Collection entries:
Lemma get_first_segment (a rest : string) (obj d : value) :
  no_dot a = true → nullish obj = false →
  get (VStr (a +:+ "." +:+ rest)) obj d = get (VStr rest) (get_prop obj a) d.
Proof.
  intros Ha Hobj. unfold get, split_dot. rewrite Hobj.
  rewrite split_dot_aux_dot by done.
  cbn [fmap list_fmap walk String.rev_app].
  unfold get_member at 1. rewrite Hobj. cbn [bind to_property_key to_string].
  destruct (nullish (get_prop obj a)) eqn:Hnext; [|done].
  pose proof (split_dot_aux_not_nil rest "") as Hne.
  destruct (split_dot_aux rest "") as [|p ps]; [done|].
  cbn [fmap list_fmap walk].
  unfold get_member. by rewrite Hnext.
Qed.

End GetCall.

(** X4.  For a key without a dot, [get(key, obj, value)] is [obj[key]],
    the property being the own one or, when [obj] has none of that name,
    the inherited one; it is the default [value] when [obj] is [null] or
    [undefined] or the property is [undefined].  An own property that
    holds [null] is returned as [null], not replaced by the default; a
    key that is neither an own property nor inherited gives the
    default. *)
Theorem get_plain_key {env : Environment} (k : string) (obj d : value) :
  no_dot k = true →
  get (VStr k) obj d
  = (if nullish obj then d
     else match get_prop obj k with VUndef => d | v => v end)
  ∧ (∀ o, obj_get k o = Some VNull → get (VStr k) (VObj o) d = VNull)
  ∧ (∀ o, obj_get k o = None → inherited (VObj o) k = VUndef →
          get (VStr k) (VObj o) d = d)
  ∧ (∀ o, obj_get k o = None → inherited (VObj o) k ≠ VUndef →
          get (VStr k) (VObj o) d = inherited (VObj o) k).
Proof.
  intros Hk. split; [by apply get_no_dot|].
  split; [|split].
  - intros o Ho. rewrite get_no_dot by done. unfold get_prop.
    cbn [nullish get_own]. by rewrite Ho.
  - intros o Ho Hinh. rewrite get_no_dot by done. unfold get_prop.
    cbn [nullish get_own]. by rewrite Ho, Hinh.
  - intros o Ho Hinh. rewrite get_no_dot by done. unfold get_prop.
    cbn [nullish get_own]. rewrite Ho. by destruct (inherited (VObj o) k).
Qed.

Lemma get_plain_key_witness :
  let obj := VObj [("a", VNum 1)] in
  no_dot "a" = true
  ∧ get (env := Samples.sample_environment) (VStr "a") obj VNull
    = (if nullish obj then VNull
       else match get_prop (env := Samples.sample_environment) obj "a" with
            | VUndef => VNull
            | v => v
            end)
  ∧ (∀ o, obj_get "a" o = Some VNull →
          get (env := Samples.sample_environment) (VStr "a") (VObj o) VNull = VNull)
  ∧ (∀ o, obj_get "a" o = None →
          inherited (Environment := Samples.sample_environment) (VObj o) "a" = VUndef →
          get (env := Samples.sample_environment) (VStr "a") (VObj o) VNull = VNull)
  ∧ (∀ o, obj_get "a" o = None →
          inherited (Environment := Samples.sample_environment) (VObj o) "a" ≠ VUndef →
          get (env := Samples.sample_environment) (VStr "a") (VObj o) VNull
          = inherited (Environment := Samples.sample_environment) (VObj o) "a").
Proof.
  intros obj. split; [reflexivity|].
  apply (get_plain_key (env := Samples.sample_environment) "a" obj VNull).
  reflexivity.
Defined.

▸ **PROBLEM STATEMENT**
In the entries above, the lines between the one holding "k = VUndef →" and the one holding "obj then VNull", inclusive, are to be printed exactly as written, and those alone.

▸ **PROBLEM SOLUTION**
  ∧ (∀ o, obj_get k o = None → inherited (VObj o) k = VUndef →
          get (VStr k) (VObj o) d = d)
  ∧ (∀ o, obj_get k o = None → inherited (VObj o) k ≠ VUndef →
          get (VStr k) (VObj o) d = inherited (VObj o) k).
Proof.
  intros Hk. split; [by apply get_no_dot|].
  split; [|split].
  - intros o Ho. rewrite get_no_dot by done. unfold get_prop.
    cbn [nullish get_own]. by rewrite Ho.
  - intros o Ho Hinh. rewrite get_no_dot by done. unfold get_prop.
    cbn [nullish get_own]. by rewrite Ho, Hinh.
  - intros o Ho Hinh. rewrite get_no_dot by done. unfold get_prop.
    cbn [nullish get_own]. rewrite Ho. by destruct (inherited (VObj o) k).
Qed.

Lemma get_plain_key_witness :
  let obj := VObj [("a", VNum 1)] in
  no_dot "a" = true
  ∧ get (env := Samples.sample_environment) (VStr "a") obj VNull
    = (if nullish obj then VNull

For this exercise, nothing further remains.